Erase una vez un leñador muy pobre que iba a la selva a cortar madera para poder venderla y comprar comida para su esposa y su hijo. Y un día, cuando llegó el frescor de la tarde, el hombre, cansado, se acostó a descansar y cayó en un sueño profundo.
Desde su hogar en el cielo, el dios que vela por el destino de los hombres se puso ansioso al ver que el hombre no se movía y descendió para ver si estaba muerto. Cuando habló al oído del leñador, este despertó y se levantó, y el dios lo condujo hasta su casa. Cuando se acercaron a la puerta, el dios dijo:
—Quédate aquí mientras yo voy a velar por el bienestar de tu esposa.
Desde afuera, el dios escuchó a la cariñosa esposa decirle al niño:
—Temo que algún mal le haya sucedido a tu buen padre. Verás que regresará a medida que se oscurezca a nuestro alrededor.
El dios supo por sus palabras que la esposa era buena, y cómo le enseñó al niño amor y respeto por su padre, por lo que se alegró y, volviendo al leñador, lo envió apresuradamente a su casa y le dijo:
—Yo mismo, pondrá la leña en tu lugar.
A la mañana siguiente, cuando se abrió el ojo del día, la cariñosa esposa fue a buscar leña para hacer un fuego para que su marido pudiera comer comida caliente antes de emprender su trabajo diario, y he aquí, cuando vio la leña que su marido había traído a casa, ¡todo se convirtió en oro! Así había recompensado el dios a un marido fiel en su trabajo y a una esposa amorosa y considerada.

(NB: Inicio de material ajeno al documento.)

(* ===== verification/Float.v ===== *)
(** * Floating-point values as bits

    The interpreter moves [float] and [double] values through 32- and 64-bit
    registers.  Arithmetic is that of IEEE 754 with rounding to nearest even, as
    specified by [SpecFloat]; this file adds the encoding in bits, the
    conversions the interpreter performs, [fmod], and
    [art_float_to_integral] of entrypoints/entrypoint_utils-inl.h.  A NaN result
    is the default quiet NaN: the payload a processor would propagate is not
    modelled. *)

From Stdlib Require Import SpecFloat.
From S2P Require Import Prelude.

Record float_format : Type := MkFormat {
  prec : Z;          (**r bits of the significand *)
  emax : Z;          (**r 2^emax bounds every finite value *)
}.

Definition float : float_format := MkFormat 24 128.
Definition double : float_format := MkFormat 53 1024.

Section Format.
Context (fmt : float_format).
Local Abbreviation p := (prec fmt).
Local Abbreviation em := (emax fmt).

(** Widths of the stored significand and of the exponent field. *)
Definition mantissa_bits : Z := p - 1.
Definition exponent_bits : Z := Z.log2 em + 1.
Definition exponent_top : Z := 2 ^ exponent_bits - 1.
Definition sign_bit : Z := 2 ^ (mantissa_bits + exponent_bits).
Definition lowest : Z := emin p em.

Definition of_bits (bits : Z) : spec_float :=
  let s := Z.testbit bits (mantissa_bits + exponent_bits) in
  let m := bits mod 2 ^ mantissa_bits in
  let e := (bits / 2 ^ mantissa_bits) mod 2 ^ exponent_bits in
  if e =? 0 then
    match m with Z.pos m => S754_finite s m lowest | _ => S754_zero s end
  else if e =? exponent_top then
    (if m =? 0 then S754_infinity s else S754_nan)
  else
    match m + 2 ^ mantissa_bits with
    | Z.pos m => S754_finite s m (e - 1 + lowest)
    | _ => S754_nan
    end.

Definition with_sign (s : bool) (bits : Z) : Z := if s then bits + sign_bit else bits.

Definition to_bits (x : spec_float) : Z :=
  match x with
  | S754_zero s => with_sign s 0
  | S754_infinity s => with_sign s (exponent_top * 2 ^ mantissa_bits)
  | S754_nan => exponent_top * 2 ^ mantissa_bits + 2 ^ (mantissa_bits - 1)
  | S754_finite s m e =>
      with_sign s
        (if Z.pos m <? 2 ^ mantissa_bits then Z.pos m
         else (e - lowest + 1) * 2 ^ mantissa_bits + (Z.pos m - 2 ^ mantissa_bits))
  end.

(** [a op b] on bits *)
Definition fp_binary (op : spec_float -> spec_float -> spec_float) (a b : Z) : Z :=
  to_bits (op (of_bits a) (of_bits b)).

Definition fp_add : Z -> Z -> Z := fp_binary (SFadd p em).
Definition fp_sub : Z -> Z -> Z := fp_binary (SFsub p em).
Definition fp_mul : Z -> Z -> Z := fp_binary (SFmul p em).
Definition fp_div : Z -> Z -> Z := fp_binary (SFdiv p em).

(** [-a]: the sign bit is flipped, also that of a NaN. *)
Definition fp_neg (a : Z) : Z := Z.lxor a sign_bit.

Definition fp_lt (a b : Z) : bool := SFltb (of_bits a) (of_bits b).
Definition fp_eq (a b : Z) : bool := SFeqb (of_bits a) (of_bits b).

(** An integer, rounded. *)
Definition fp_of_int (z : Z) : Z := to_bits (binary_normalize p em z 0 false).

(** C's [fmod]: the exact remainder with the sign of the dividend. *)
Definition fmod_spec (x y : spec_float) : spec_float :=
  match x, y with
  | S754_nan, _ | _, S754_nan | S754_infinity _, _ | _, S754_zero _ => S754_nan
  | S754_zero _, _ | _, S754_infinity _ => x
  | S754_finite sx mx ex, S754_finite _ my ey =>
      let e := Z.min ex ey in
      let r := (Z.pos mx * 2 ^ (ex - e)) mod (Z.pos my * 2 ^ (ey - e)) in
      binary_normalize p em (if sx then - r else r) e sx
  end.
Definition fp_rem : Z -> Z -> Z := fp_binary fmod_spec.

(** The value truncated towards zero; [static_cast] to an integer type for a
    value in its range. *)
Definition truncate (x : spec_float) : Z :=
  match x with
  | S754_finite s m e =>
      let a := if 0 <=? e then Z.pos m * 2 ^ e else Z.pos m / 2 ^ (- e) in
      if s then - a else a
  | _ => 0
  end.

(** [art_float_to_integral<INT_TYPE, FLOAT_TYPE>] at [w] bits. *)
Definition art_float_to_integral (w : Z) (f : Z) : Z :=
  let kMaxInt := 2 ^ (w - 1) - 1 in
  let kMinInt := - 2 ^ (w - 1) in
  let kMaxIntAsFloat := fp_of_int kMaxInt in
  let kMinIntAsFloat := fp_of_int kMinInt in
  if fp_lt kMinIntAsFloat f then
    (if fp_lt f kMaxIntAsFloat then wrapS w (truncate (of_bits f)) else kMaxInt)
  else if negb (fp_eq f f) then 0 else kMinInt.
End Format.

(** [static_cast<double>(float)] and back. *)
Definition convert (src dst : float_format) (a : Z) : Z :=
  to_bits dst
    match of_bits src a with
    | S754_finite s m e =>
        binary_normalize (prec dst) (emax dst) (if s then Z.neg m else Z.pos m) e s
    | x => x
    end.
(** Assignability is transitive: what [IsAssignableFrom] lets flow from [c]
    to [b] and from [b] to [a], it lets flow from [c] to [a] (superclasses,
    interfaces, array covariance and the root class mixed in any way). *)
Theorem IsAssignableFrom_transitive classes object rank a b c :
  classes_wf classes object rank ->
  is_Some (classes !! a) -> is_Some (classes !! b) -> is_Some (classes !! c) ->
  IsAssignableFrom classes a b = Ok true ->
  IsAssignableFrom classes b c = Ok true ->
  IsAssignableFrom classes a c = Ok true.
Proof.
  intros WF [ca Ha] [cb Hb] [cc Hc] Hab Hbc.
  assert (forall k ck, classes !! k = Some ck -> (rank k < fuel classes)%nat) as Hf.
  { intros k ck Hk. pose proof (wf_rank _ _ _ WF _ _ Hk). unfold fuel. lia. }
  unfold IsAssignableFrom in *.
  destruct (IsAssignableFrom_spec _ _ _ WF (fuel classes) a ca b cb) as (r1 & E1 & H1); eauto.
  destruct (IsAssignableFrom_spec _ _ _ WF (fuel classes) b cb c cc) as (r2 & E2 & H2); eauto.
  destruct (IsAssignableFrom_spec _ _ _ WF (fuel classes) a ca c cc) as (r & -> & H3); eauto.
  rewrite Hab in E1. rewrite Hbc in E2. injection E1 as <-. injection E2 as <-.
  f_equal. apply H3. 
  eapply (assignable_trans _ _ _ WF a b c ca cb cc Ha Hb Hc); [by apply H1|by apply H2].
Qed.

(** A hierarchy: [Object], the interfaces [Cloneable] and [Comparable],
    [String implements Comparable], [Object[]], [String[]], [int], [int[]] and
    [String[][]]. *)
Definition sample_class_list : list (Z * Class) :=
  [ (1, MkClass 0x1 kPrimNot 0 0 []);
    (2, MkClass 0x601 kPrimNot 1 0 []);
    (3, MkClass 0x601 kPrimNot 1 0 []);
    (4, MkClass 0x11 kPrimNot 1 0 [3]);
    (5, MkClass 0x411 kPrimNot 1 1 [2]);
    (6, MkClass 0x411 kPrimNot 1 4 [2]);
    (7, MkClass 0x411 kPrimInt 0 0 []);
    (8, MkClass 0x411 kPrimNot 1 7 [2]);
    (9, MkClass 0x411 kPrimNot 1 6 [2]);
    (10, MkClass 0x411 kPrimFloat 0 0 []);
    (11, MkClass 0x411 kPrimNot 1 10 [2]) ].
Definition sample_classes : gmap Z Class := list_to_map sample_class_list.
Definition sample_rank (k : Z) : nat := Z.to_nat k.

Lemma sample_classes_cases k c : sample_classes !! k = Some c -> (k, c) ∈ sample_class_list.
Proof. apply elem_of_list_to_map_2. Qed.

Ltac sample_cases :=
  repeat match goal with
  | H : sample_classes !! _ = Some _ |- _ =>
      apply sample_classes_cases in H; unfold sample_class_list in H;
      rewrite !elem_of_cons, elem_of_nil in H; destruct_or! H; try done; injection H as -> ->
  end;
  try done.

Lemma sample_classes_wf : classes_wf sample_classes 1 sample_rank.
Proof.
  split.
  - intros k c Hk. sample_cases; vm_compute; lia.
  - intros c Hk. vm_compute in Hk. done.
  - eexists. split; [reflexivity|]. done.
  - intros k c Hk. sample_cases.
  - intros k c Hk Hn. sample_cases;
      eexists; (split; [reflexivity|]); (split; [vm_compute; lia|]); (split_and!; try done);
      intros ?; cbn; by rewrite elem_of_nil.
  - intros k c Hk Ha. sample_cases;
      (split_and!; [done..|]); eexists; (split; [reflexivity|]); vm_compute; lia.
  - intros k c k' c' Hk Hk' Ha Ha'. sample_cases.
  - intros k c Hk Hi. sample_cases.
  - intros k c Hk Hi. sample_cases.
  - intros k c i Hk Hi. sample_cases; cbn in Hi; rewrite ?elem_of_cons, elem_of_nil in Hi;
      destruct_or? Hi; try done; subst;
      eexists; (split; [reflexivity|]); (split; [done|]); intros ?; cbn; by rewrite elem_of_nil.
Qed.

Example IsAssignableFrom_correct_witness :
  exists b, IsAssignableFrom sample_classes 5 9 = Ok b /\
    (b = true <-> assignable sample_classes 1 5 9).
Proof.
  apply (IsAssignableFrom_correct sample_classes 1 sample_rank 5 9);
    [apply sample_classes_wf|by eexists..].
Defined.

Example IsAssignableFrom_transitive_witness : IsAssignableFrom sample_classes 5 9 = Ok true.
Proof.
  apply (IsAssignableFrom_transitive sample_classes 1 sample_rank 5 5 9);
    [apply sample_classes_wf|by eexists..|vm_compute; reflexivity|vm_compute; reflexivity].
Defined.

Al salir de la casa del fiel leñador, el dios lo vio trabajar todo el día, hasta que, al regresar a la casa por la tarde, el dios se encontró con un hombre que regresaba muy tarde y con tan solo un pequeño manojo de leña mal hecho. Acercándose a él, el dios le dijo:
—Espera en las escaleras. Yo iré primero y veré cómo le va a tu esposa—. Y el dios subió sin ser visto, y escuchó a la esposa decir a su hijo:
—Siempre es así. Tu padre no piensa en nosotros; se mantiene alejado, necesita estar con nosotros poco más.

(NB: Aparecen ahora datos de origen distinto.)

Lemma triple_gets {A} (P : S -> Prop) (f : S -> A) :
  triple I P (gets f) (fun a s => a = f s /\ P s).
Proof. intros s Hi Hp. done. Qed.

(** A precondition that does not depend on the state. *)
Lemma triple_pure {A} (P : Prop) (P' : S -> Prop) (m : M S A) Q :
  (P -> triple I P' m Q) -> triple I (fun s => P /\ P' s) m Q.
Proof. intros H s Hi [? ?]. by apply H. Qed.

Lemma triple_forget {A} (P : S -> Prop) (m : M S A) Q : triple I any m Q -> triple I P m Q.
Proof. apply triple_pre. done. Qed.
End Triples.

Create HintDb triple.
Create HintDb query.

(** One step through a computation: [tstep] uses the triples in the hint database for
    the first part of a sequence. *)
Ltac tspec := solve [eauto with triple | eapply triple_forget; eauto with triple].
Ltac tstep :=
  lazymatch goal with
  | |- triple _ _ (mret _) _ => apply triple_ret
  | |- triple _ _ ((if ?b then _ else _) ≫= _) _ => destruct b eqn:?
  | |- triple _ _ (if ?b then _ else _) _ => destruct b eqn:?
  | |- triple _ _ (_ ≫= _) _ => eapply triple_bind; [tspec|intros ?; cbv beta]
  | |- triple _ _ (_ <$> _) _ => apply triple_fmap
  end.

(** ** The services *)

(** Outside a transaction, and staying there. *)
Definition calm (w : World) : Prop := transaction w = None.

Abbreviation service := (triple calm any).

Definition excepting (w : World) : Prop := exception w <> 0.
(** A null result comes with a pending exception. *)
Definition or_pending (a : Z) (w : World) : Prop := a = 0 -> excepting w.

(** What the interpreter relies on: throwing leaves an exception pending, a service
    that answers with a null pointer has thrown, an allocated array has the length
    asked for, and the class linker keeps the class hierarchy and the methods in
    order. *)
Class RuntimeLaws (R : Runtime) : Prop := {
  law_classes : exists object rank, classes_wf classes object rank;
  law_methods k m ci : methods !! k = Some m -> method_code_item m = Some ci ->
    0 <= ins_size_ ci <= registers_size_ ci;
  law_ThrowNew k : service (ThrowNew k) (fun _ => excepting);
  law_FindFieldFromCode t c i r n : service (FindFieldFromCode t c i r n) or_pending;
  law_FindMethodFromCode t c i r m : service (FindMethodFromCode t c i r m) or_pending;
  law_ResolveVerifyAndClinit i r c v : service (ResolveVerifyAndClinit i r c v) or_pending;
  law_AllocObjectFromCode c i m : service (AllocObjectFromCode c i m) or_pending;
  law_AllocArrayFromCode c i m n : service (AllocArrayFromCode c i m n) or_pending;
  law_Array_Alloc k n s :
    service (Array_Alloc k n s) (fun a w => or_pending a w /\
      (a <> 0 -> hlength (heap w) a = Some n));
  law_GetClassFromTypeIndex m i : service (GetClassFromTypeIndex m i) or_pending;
  law_FindInstanceFieldWithOffset k o : service (FindInstanceFieldWithOffset k o) ends;
  law_GetEmbeddedVTableEntry k i : service (GetEmbeddedVTableEntry k i) or_pending;
  law_String_IsInitialized : service String_IsInitialized ends;
  law_String_EnsureInitialized :
    service String_EnsureInitialized (fun b w => b = false -> excepting w);
  law_GetDexCacheString m i : service (GetDexCacheString m i) ends;
  law_ClassLinker_ResolveString m i : service (ClassLinker_ResolveString m i) or_pending;
  law_Monitor_Enter o : service (Monitor_Enter o) ends;
  law_Monitor_Exit o : service (Monitor_Exit o) ends;
  law_CatchLocation e : service (CatchLocation e) ends;
  law_EntryPointFromInterpreter m f r : service (EntryPointFromInterpreter m f r) ends;
  law_UnstartedRuntimeInvoke m f r o : service (UnstartedRuntimeInvoke m f r o) ends;
}.
(* ===== verification/InterpreterArithmetic.v ===== *)
(** * The arithmetic instructions against Java's arithmetic

    [Java.binary] is the arithmetic of the Java language: two's complement on 32 and
    64 bits, division that truncates and throws for zero, shifts by the low five or
    six bits of the distance.  [arithmetic_instruction] names the operator, the width
    and the operands of each integer instruction, and [java_step] executes it.  The
    interpreter's cases (modular arithmetic on unsigned types, special cases for the
    smallest integer, masked shifts of unsigned values, literals of 8 and 16 bits) are
    shown to do the same. *)

From S2P Require Import Prelude Modifiers Leb128 DexOpcodes DexInstruction DexCode StaticVerifier StaticVerifierFacts StaticVerifierTheorems ShadowFrame Float Memory ClassHierarchy Heap Transactions InterpreterCommon InterpreterSwitch InterpreterLogic InterpreterSafety InterpreterSteps InterpreterTheorems InterpreterRun.

(** ** Java's operators *)

Module Java.
Inductive operator : Type :=
  | Add | Sub | Rsub | Mul | Div | Rem | And | Or | Xor | Shl | Shr | Ushr.

(** On [n]-bit operands; [None] is an [ArithmeticException]. *)
Definition binary (n : Z) (op : operator) (x y : Z) : option Z :=
  match op with
  | Add => Some (wrapS n (x + y))
  | Sub => Some (wrapS n (x - y))
  | Rsub => Some (wrapS n (y - x))
  | Mul => Some (wrapS n (x * y))
  | Div => if y =? 0 then None else Some (wrapS n (x ÷ y))
  | Rem => if y =? 0 then None else Some (x - (x ÷ y) * y)
  | And => Some (Z.land x y)
  | Or => Some (Z.lor x y)
  | Xor => Some (Z.lxor x y)
  | Shl => Some (wrapS n (x * 2 ^ (y mod n)))
  | Shr => Some (x / 2 ^ (y mod n))
  | Ushr => Some (wrapS n ((x mod 2 ^ n) / 2 ^ (y mod n)))
  end.

Definition shift (op : operator) : bool :=
  match op with Shl | Shr | Ushr => true | _ => false end.
End Java.

(** ** The instructions *)

(** Where the operands are: [vA = vB op vC], [vA = vA op vB], [vA = vB op literal]. *)
Inductive operand_form : Type := ThreeRegisters | TwoRegisters | Literal.
Definition op_aput_object : goto_interp outcome :=
  a ← act (b ← lift (VRegB_23x inst); vreg_reference b);
  if a =? 0 then op_null_pointer
  else
    index ← act (c ← lift (VRegC_23x inst); vreg c);
    val ← act (src ← lift (VRegA_23x inst inst_data); vreg_reference src);
    act (run (AsObjectArray classes a));;
    assignable ← act (valid ← run (CheckIsValidIndex ThrowNew a index);
                      if valid : bool then run (CheckAssignable classes ThrowNew a val)
                      else mret false);
    if assignable : bool then
      act (run (ObjectArray_SetWithoutChecks classes ThrowNew transaction_active a index val));;
      ADVANCE 2
    else exception_pending_label.

Definition op_aputs (c : Code) : option (goto_interp outcome) :=
  match c with
  | APUT_BOOLEAN => Some (op_aput kBoolean vreg)
  | APUT_BYTE => Some (op_aput kByte vreg)
  | APUT_CHAR => Some (op_aput kChar vreg)
  | APUT_SHORT => Some (op_aput kShort vreg)
  | APUT => Some (op_aput k32Bits vreg)
  | APUT_WIDE => Some (op_aput k64Bits vreg_long)
  | APUT_OBJECT => Some op_aput_object
  | _ => None
  end.

(** ** Fields *)

Definition op_get_field (find_type : FindFieldType) (t : Primitive_Type) : goto_interp outcome :=
  op_attempt (DoFieldGet find_type t do_access_check inst inst_data) 2.
Definition op_get_quick (t : Primitive_Type) : goto_interp outcome :=
  op_attempt (DoIGetQuick t inst inst_data) 2.
Definition op_put_field (find_type : FindFieldType) (t : Primitive_Type) : goto_interp outcome :=
  op_attempt (DoFieldPut find_type t do_access_check transaction_active inst inst_data) 2.
Definition op_put_quick (t : Primitive_Type) : goto_interp outcome :=
  op_attempt (DoIPutQuick t transaction_active inst inst_data) 2.

Definition op_gets (c : Code) : option (goto_interp outcome) :=
  match c with
  | IGET_BOOLEAN => Some (op_get_field InstancePrimitiveRead kPrimBoolean)
  | IGET_BYTE => Some (op_get_field InstancePrimitiveRead kPrimByte)
  | IGET_CHAR => Some (op_get_field InstancePrimitiveRead kPrimChar)
  | IGET_SHORT => Some (op_get_field InstancePrimitiveRead kPrimShort)
  | IGET => Some (op_get_field InstancePrimitiveRead kPrimInt)
  | IGET_WIDE => Some (op_get_field InstancePrimitiveRead kPrimLong)
  | IGET_OBJECT => Some (op_get_field InstanceObjectRead kPrimNot)
  | IGET_QUICK => Some (op_get_quick kPrimInt)
  | IGET_WIDE_QUICK => Some (op_get_quick kPrimLong)
  | IGET_OBJECT_QUICK => Some (op_get_quick kPrimNot)
  | SGET_BOOLEAN => Some (op_get_field StaticPrimitiveRead kPrimBoolean)
  | SGET_BYTE => Some (op_get_field StaticPrimitiveRead kPrimByte)
  | SGET_CHAR => Some (op_get_field StaticPrimitiveRead kPrimChar)
  | SGET_SHORT => Some (op_get_field StaticPrimitiveRead kPrimShort)
  | SGET => Some (op_get_field StaticPrimitiveRead kPrimInt)
  | SGET_WIDE => Some (op_get_field StaticPrimitiveRead kPrimLong)
  | SGET_OBJECT => Some (op_get_field StaticObjectRead kPrimNot)
  | _ => None
  end.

Tristemente, el dios regresó junto al rezagado, le quitó el bulto y le ordenó que fuera con su esposa y su hijo, diciéndole que pondría la leña en su lugar.
A última hora del día siguiente, mucho después de que el marido se hubiera ido a trabajar, la esposa fue a buscar leña y, ¡he aquí, descubrió que toda la madera se había convertido en serpientes venenosas! Entonces tuvo miedo, se volvió más bondadoso y se esforzó por hacer a su marido mejor y feliz.
Leyenda de Laos, recopilada por Katherine Neville Fleeson, editada en 1899, en el libro Laos Folk-Lore of Farther India.